(** [dev/core/service_manager/observability/sm_logging.c:220-225 sm_set_log_level] *)
Definition sm_set_log_level (level : Z) (s : log_state) : log_state :=
  mk_log (log_open s) level (syslog_open s) (l_files s) (syslogged s) (on_stderr s).

(** ** Messages in JSON *)

Definition quote_char : ascii := "034"%char.

(** What stands for a character in a string of JSON, None: it is left out. *)
Definition json_escape (c : ascii) : option string :=
  if Ascii.eqb c quote_char then Some (String backslash (String quote_char ""))
  else if Ascii.eqb c backslash then Some (String backslash (String backslash ""))
  else if Ascii.eqb c newline then Some "\n"%string
  else if Ascii.eqb c cr then Some "\r"%string
  else if Ascii.eqb c "009"%char then Some "\t"%string
  else if byte_of c <? 32 then None else Some (String c "").

(** [dev/core/service_manager/observability/sm_structured_log.c:14-57 json_escape_string] [room]: the places
    left before the terminator; a character that is written as two is left out when there
    is one. *)
Fixpoint json_escape_string (room : nat) (input : string) : string :=
  match input, room with
  | EmptyString, _ | _, O => EmptyString
  | String c input, S r =>
      match json_escape c with
      | None => json_escape_string (S r) input
      | Some e => if (String.length e <=? S r)%nat then (e ++ json_escape_string (S r - String.length e) input)%string
                  else json_escape_string (S r) input
      end
  end.

Definition json_level (level : Z) : string :=
  if level =? 0 then "DEBUG" else if level =? 1 then "INFO" else if level =? 2 then "WARN" else if level =? 3 then "ERROR" else "CRIT".
Definition jstr (s : string) : string := String quote_char (s ++ String quote_char "").

(** [dev/core/service_manager/observability/sm_structured_log.c:59-83 sm_log_json] the message that is
    logged. *)
Definition sm_log_json (now level : Z) (component message extra : option string) : string :=
  strncpy_z (Z.to_nat 1023)
    ("{" ++ jstr "ts" ++ ":" ++ decimal now ++ "," ++ jstr "level" ++ ":"
     ++ jstr (json_level level)
     ++ "," ++ jstr "component" ++ ":" ++ jstr (json_escape_string 127 (default ""%string component))
     ++ "," ++ jstr "msg" ++ ":" ++ jstr (json_escape_string 255 (default ""%string message))
     ++ match extra with Some e => "," ++ e | None => "" end ++ "}")%string.

(** [dev/core/service_manager/observability/sm_structured_log.c:85-106 sm_log_service_event] *)
Definition sm_log_service_event (now : Z) (action nm : option string) (pid result : Z) (details : option string) : string :=
  sm_log_json now 1 (Some "service"%string) (Some "service_event"%string)
    (Some (strncpy_z (Z.to_nat 511)
      (jstr "action" ++ ":" ++ jstr (json_escape_string 63 (default ""%string action)) ++ "," ++ jstr "service" ++ ":"
       ++ jstr (json_escape_string 63 (default ""%string nm)) ++ "," ++ jstr "pid" ++ ":" ++ decimal pid ++ "," ++ jstr "result" ++ ":"
       ++ decimal result ++ "," ++ jstr "details" ++ ":" ++ jstr (json_escape_string 127 (default ""%string details)))%string)).

(** [dev/core/service_manager/observability/sm_structured_log.c:108-120 sm_log_ratelimit_event] *)
Definition sm_log_ratelimit_event (now pid : Z) (service : option string) (tokens_left : Z) : string :=
  sm_log_json now 2 (Some "ratelimit"%string) (Some "limit_hit"%string)
    (Some (strncpy_z (Z.to_nat 255)
      (jstr "pid" ++ ":" ++ decimal pid ++ "," ++ jstr "service" ++ ":" ++ jstr (json_escape_string 63 (default ""%string service)) ++ ","
       ++ jstr "tokens" ++ ":" ++ decimal tokens_left)%string)).

(** ** One line for a record *)

(** A text split at every [d]. *)
Fixpoint split_on (d : ascii) (s : string) : list string :=
  match s with
  | EmptyString => [EmptyString]
  | String c s => if Ascii.eqb c d then EmptyString :: split_on d s
                  else match split_on d s with w :: l => String c w :: l | [] => [String c EmptyString] end
  end.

- Aim of the exercise -
The job here is to find each line above with the word "else" and copy it.

- Answer to the problem -
  else if Ascii.eqb c backslash then Some (String backslash (String backslash ""))
  else if Ascii.eqb c newline then Some "\n"%string
  else if Ascii.eqb c cr then Some "\r"%string
  else if Ascii.eqb c "009"%char then Some "\t"%string
  else if byte_of c <? 32 then None else Some (String c "").
                  else json_escape_string (S r) input
  if level =? 0 then "DEBUG" else if level =? 1 then "INFO" else if level =? 2 then "WARN" else if level =? 3 then "ERROR" else "CRIT".
                  else match split_on d s with w :: l => String c w :: l | [] => [String c EmptyString] end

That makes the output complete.